Imiquimod (Aldara) has been used with success for squamous cell carcinoma in situ of the skin and the penis, but the morbidity and discomfort of the treatment is severe. An advantage is the cosmetic result: after treatment, the skin resembles normal skin without the usual scarring and morbidity associated with standard excision. Imiquimod is not FDA-approved for any squamous cell carcinoma.
In 2007, Australian biopharmaceutical company Clinuvel Pharmaceuticals Limited began clinical trials with an experimental treatment, a melanocyte-stimulating hormone called afamelanotide (formerly CUV1647) to provide photoprotection for organ transplant patients against squamous cell carcinoma of the skin and actinic keratosis.

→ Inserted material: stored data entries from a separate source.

(* ===== verification/FsUpdate.v ===== *)
(** * Reading and updating one inode of the file system (vfs.rs,
    [read_disk_inode] and [modify_disk_inode])

    The lemmas that every operation of vfs.rs needs: what a closure that runs
    under the lock of an inode may do to the rest of the disk, and how the
    invariant is established again once the inode has been written back. *)

From S2P Require Import Prelude BlockDev BlockStore Bitmap Layout DiskCodec Tree BuildTree TreeOps ClearTree Inode InodeOps FileData Efs Vfs FsInv FsAlloc.

Definition slot_block (fs : EasyFileSystem) (i : Z) : Z := inode_area_start_block fs + i / 4.
Definition slot_offset (i : Z) : Z := i mod 4 * 128.

(** The block of an inode after the inode was stored into it. *)
Definition write_slot (σ : gmap Z (list byte)) (fs : EasyFileSystem) (i : Z) (di : DiskInode)
    : gmap Z (list byte) :=
  match σ !! slot_block fs i with
  | Some b => <[slot_block fs i := splice b (Z.to_nat (slot_offset i))
                  (encode inode_view (field b (slot_offset i) 128) di)]> σ
  | None => σ
  end.

Lemma slot_offset_range i : 0 <= i -> 0 <= slot_offset i /\ slot_offset i + 128 <= 512.
Proof. intros. unfold slot_offset. dlia. Qed.

Section Slot.
Variables (σ : gmap Z (list byte)) (fs : EasyFileSystem) (N i : Z) (di : DiskInode).
Hypothesis Hdk : disk_ok σ fs N.
Hypothesis Hi : 0 <= i < inodes fs.
Hypothesis Hd : length (direct di) = 27%nat.

Lemma slot_block_exists : exists b, σ !! slot_block fs i = Some b /\ length b = 512%nat.
Proof.
  clear Hd. destruct Hdk as [Hg Hdom Hok]. destruct (inode_pos fs N i Hg Hi) as [_ Hr].
  pose proof (geo_fit _ _ Hg). pose proof (geo_da _ _ Hg). pose proof (geo_dblocks _ _ Hg).
  pose proof (geometry_order _ _ Hg) as (G1 & _).
  destruct (proj2 (Hdom (slot_block fs i))) as [b Hb]; [unfold slot_block; lia|].
  exists b. split; [done|by eapply Hok].
Qed.

Lemma slot_written_length b : length b = 512%nat ->
  length (encode inode_view (field b (slot_offset i) 128) di) = 128%nat.
Proof.
  intros Hb. pose proof (slot_offset_range i ltac:(lia)).
  apply inode_encode_length; [|done]. rewrite field_length; [done|done|lia|lia|unfold BLOCK_SZ; lia].
Qed.

Lemma write_slot_disk_ok : disk_ok (write_slot σ fs i di) fs N.
Proof.
  destruct slot_block_exists as (b & Hb & Hlen). unfold write_slot. rewrite Hb.
  pose proof (slot_offset_range i ltac:(lia)). pose proof (slot_written_length b Hlen).
  apply disk_ok_insert; [done|eauto|]. rewrite splice_length; [done|lia].
Qed.

Lemma write_slot_other x : x <> slot_block fs i -> write_slot σ fs i di !! x = σ !! x.
Proof. intros Hx. unfold write_slot. destruct (σ !! slot_block fs i); [|done]. by apply lookup_insert_ne. Qed.

Lemma write_slot_same : inode_words_ok di -> inode_slot (write_slot σ fs i di) fs i = Some di.
Proof.
  intros Hw. destruct slot_block_exists as (b & Hb & Hlen). unfold write_slot, inode_slot.
  rewrite Hb. fold (slot_block fs i). rewrite lookup_insert_eq. cbn [mbind option_bind]. fold (slot_offset i).
  pose proof (slot_offset_range i ltac:(lia)). pose proof (slot_written_length b Hlen) as He.
  replace (field (splice b (Z.to_nat (slot_offset i)) (encode inode_view (field b (slot_offset i) 128) di)) (slot_offset i) 128)
    with (encode inode_view (field b (slot_offset i) 128) di).
  - rewrite inode_decode_encode; [done| |done]. rewrite field_length; [done|done|lia|lia|unfold BLOCK_SZ; lia].
  - unfold field at 2. change (Z.to_nat 128) with 128%nat. rewrite <- He at 1.
    rewrite take_drop_splice; [done|lia].
Qed.

Lemma write_slot_ne j : j <> i -> 0 <= j -> inode_slot (write_slot σ fs i di) fs j = inode_slot σ fs j.
Proof.
  intros Hne Hj. destruct slot_block_exists as (b & Hb & Hlen). pose proof (slot_written_length b Hlen) as He.
  unfold write_slot, inode_slot. rewrite Hb. fold (slot_block fs j). rewrite lookup_insert.
  case_decide as E; [|done]. rewrite <- E, Hb. cbn [mbind option_bind].
  assert (Hoff : slot_offset i + 128 <= slot_offset j \/ slot_offset j + 128 <= slot_offset i)
    by (unfold slot_block, slot_offset in *; dlia).
  pose proof (slot_offset_range i ltac:(lia)). pose proof (slot_offset_range j ltac:(lia)).
  fold (slot_offset j). set (x := encode inode_view (field b (slot_offset i) 128) di) in *. clearbody x.
  do 2 f_equal. unfold field. destruct Hoff.
  - rewrite take_drop_splice_after; [done|lia|lia].
  - rewrite take_drop_splice_before; [done|lia|lia].
Qed.

End Slot.

(** The [Inode] of an inode number. *)
Definition vinode (fs : EasyFileSystem) (i : Z) : Vfs.Inode := mkVInode (slot_block fs i) (slot_offset i).

Section Access.
Context {St : Type} `{BlockStoreSpec St}.

Lemma slot_decode σ fs i di b :
  inode_slot σ fs i = Some di -> σ !! slot_block fs i = Some b ->
  decode inode_view (field b (slot_offset i) 128) = Ok di.
Proof.
  unfold inode_slot. fold (slot_block fs i). intros Hs Hb. rewrite Hb in Hs. cbn [mbind option_bind] in Hs.
  fold (slot_offset i) in Hs. destruct (decode inode_view _); [by injection Hs as ->|done].
Qed.

Lemma slot_access_ok L fs i : 0 <= i -> lockable L (slot_block fs i) ->
  access_ok L (slot_block fs i) (slot_offset i) (size_of inode_view).
Proof.
  intros Hi [Hl Hsz]. pose proof (slot_offset_range i Hi). change (size_of inode_view) with 128.
  split; [done|]. split; [done|]. unfold BLOCK_SZ. lia.
Qed.

Lemma runs_read_inode {V} L σ fs N i di (f : DiskInode -> cmd St V) v σ' :
  disk_ok σ fs N -> 0 <= i < inodes fs -> inode_slot σ fs i = Some di -> lockable L (slot_block fs i) ->
  runs ({[slot_block fs i]} ∪ L) σ (f di) v σ' ->
  runs L σ (read_disk_inode (vinode fs i) f) v σ'.
Proof.
  intros Hdk Hi Hs HL Hf. destruct (slot_block_exists σ fs N i Hdk Hi) as (b & Hb & Hlen).
  eapply runs_read; [apply slot_access_ok; [lia|done]|done| |done]. by eapply slot_decode.
Qed.

Lemma runs_modify_inode {V} L σ fs N i di di' (f : DiskInode -> cmd St (V * DiskInode)) v σ' :
  disk_ok σ fs N -> 0 <= i < inodes fs -> inode_slot σ fs i = Some di -> lockable L (slot_block fs i) ->
  length (direct di') = 27%nat -> σ' !! slot_block fs i = σ !! slot_block fs i ->
  runs ({[slot_block fs i]} ∪ L) σ (f di) (v, di') σ' ->
  runs L σ (modify_disk_inode (vinode fs i) f) v (write_slot σ' fs i di').
Proof.
  intros Hdk Hi Hs HL Hd' Hsame Hf. destruct (slot_block_exists σ fs N i Hdk Hi) as (b & Hb & Hlen).
  unfold write_slot. rewrite Hsame, Hb.
  eapply (runs_modify (St := St) L σ σ' inode_view); [apply slot_access_ok; [lia|done]|done|done|by eapply slot_decode| |done].
  by eapply (slot_written_length fs).
Qed.

End Access.

(** ** Establishing the invariant again *)
Lemma inv_disk_ok σ fs N I X : fs_inv σ fs N I X -> disk_ok σ fs N.
Proof. intros Hinv. split; apply Hinv. Qed.

Lemma inv_in_area σ fs N I X : fs_inv σ fs N I X -> in_area fs N X.
Proof. intros Hinv b. apply Hinv. Qed.

(** One inode changes or is added: the blocks it now owns, those of the others
    and the bitmaps agree again. *)
Lemma fs_insert σ σ' fs N I X X' i di' T' :
  fs_inv σ fs N I X -> disk_ok σ' fs N -> 0 <= i < inodes fs ->
  inode_slot σ' fs i = Some di' ->
  (forall j, 0 <= j < inodes fs -> j <> i -> inode_slot σ' fs j = inode_slot σ fs j) ->
  σ' !! 0 = σ !! 0 -> ibits σ' fs ({[i]} ∪ dom I) ->
  dbits σ' fs X' -> in_area fs N X' ->
  (forall b, data_area_start_block fs <= b < N -> b ∉ X' -> σ' !! b = Some zero_block) -> node_ok σ' di' T' ->
  (forall b, b ∈ X' <-> b ∈ owned (data_blocks di') di' T' \/ exists j, j <> i /\ owns I j b) ->
  (forall b j, b ∈ owned (data_blocks di') di' T' -> j <> i -> ~ owns I j b) ->
  (forall b j, j <> i -> owns I j b -> σ' !! b = σ !! b) ->
  fs_inv σ' fs N (<[i := (di', T')]> I) X'.
Proof.
  intros Hinv [Hg Hd Hok] Hi Hslot Hslots H0 Hib Hdb Harea Hfree Hnode HX Hsep Hother.
  assert (Howns : forall j b, owns (<[i := (di', T')]> I) j b <->
    (j = i /\ b ∈ owned (data_blocks di') di' T') \/ (j <> i /\ owns I j b)).
  { intros j b. unfold owns. setoid_rewrite lookup_insert. destruct (decide (i = j)) as [<-|Hne].
    - split; [intros (? & ? & [= <- <-] & ?); by left|]. intros [[_ ?]|[? _]]; [|done]. eauto.
    - split; [by right|]. intros [[? _]|[_ ?]]; [congruence|done]. }
  split; [done|done|done| | |done| | | |done| |done].
  - intros j Hj. destruct (decide (j = i)) as [->|Hne].
    + exists di'. split; [done|apply Hnode].
    + rewrite Hslots by done. by apply (inv_slots _ _ _ _ _ Hinv).
  - intros j Hj. rewrite Hib by done. f_equal. apply bool_decide_ext.
    rewrite <- elem_of_dom, dom_insert_L. done.
  - intros j di T. rewrite lookup_insert. case_decide as E.
    + intros [= <- <-]. subst j. done.
    + intros Hj. destruct (inv_nodes _ _ _ _ _ Hinv j di T Hj) as (Hj1 & Hj2 & Hj3).
      split_and!; [lia|lia|rewrite Hslots; [done|done|congruence]|].
      eapply node_ok_frame; [|done]. intros b Hb. apply (Hother b j); [congruence|]. by exists di, T.
  - intros j k b Hj Hk. rewrite Howns in Hj, Hk.
    destruct Hj as [[-> Hj]|[Hnj Hj]], Hk as [[-> Hk]|[Hnk Hk]]; [done| | |].
    + exfalso. by eapply Hsep.
    + exfalso. by eapply Hsep.
    + by eapply (inv_sep _ _ _ _ _ Hinv).
  - intros b. rewrite HX. setoid_rewrite Howns. split.
    + intros [Hb|(j & Hne & Hj)]; [exists i; by left|exists j; by right].
    + intros (j & [[-> Hb]|[Hne Hj]]); [by left|right; eauto].
  - unfold super_ok. rewrite H0. apply Hinv.
Qed.

Lemma inv_ibits_dom σ fs N I X : fs_inv σ fs N I X -> ibits σ fs (dom I).
Proof.
  intros Hinv j Hj. rewrite (inv_ibits _ _ _ _ _ Hinv) by done. f_equal. apply bool_decide_ext.
  by rewrite elem_of_dom.
Qed.

Lemma ibits_frame σ σ' fs N Y : geometry fs N ->
  (forall b, 1 <= b < inode_area_start_block fs -> σ' !! b = σ !! b) -> ibits σ fs Y -> ibits σ' fs Y.
Proof.
  intros Hg Hib HY j Hj. rewrite (bitmap_bit_frame σ); [by apply HY|done|].
  intros b Hb. apply Hib. destruct Hg as [H1 H2 H3 _ _ _ _ _]. lia.
Qed.

(** The other files are unchanged. *)
Lemma contents_update σ σ' fs N I X i di' T' :
  fs_inv σ fs N I X -> (forall b j, j <> i -> owns I j b -> σ' !! b = σ !! b) ->
  contents_of σ' (<[i := (di', T')]> I) = <[i := file_contents σ' di' T']> (contents_of σ I).
Proof.
  intros Hinv Hother. unfold contents_of. rewrite fmap_insert. apply map_eq. intros j.
  rewrite !lookup_insert. case_decide as E; [done|]. rewrite !lookup_fmap.
  destruct (I !! j) as [[di T]|] eqn:Hj; [|done]. simpl. f_equal. apply contents_frame.
  intros b Hb. apply (Hother b j); [congruence|]. by exists di, T.
Qed.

Incidence of squamous cell carcinoma varies with age, gender, race, geography, and genetics. The incidence of SCC increases with age and the peak incidence is usually around 66 years old. Males are affected with SCC at a ratio of 2:1 in comparison to females. Caucasians are more likely to be affected, especially those with fair Celtic skin, if chronically exposed to UV radiation. There are also a few rare congenital diseases predisposed to cutaneous malignancy. In certain geographic locations, exposure to arsenic in well water or from industrial sources may significantly increase the risk of SCC.
These are discussed under the heading of Cause and include exposure to factors such as smoking, alcohol, betel nut (combination of the betel leaf and areca nut), carcinogens, human papilloma virus or hpv, and chronic esophageal reflux disease (GERD) risks.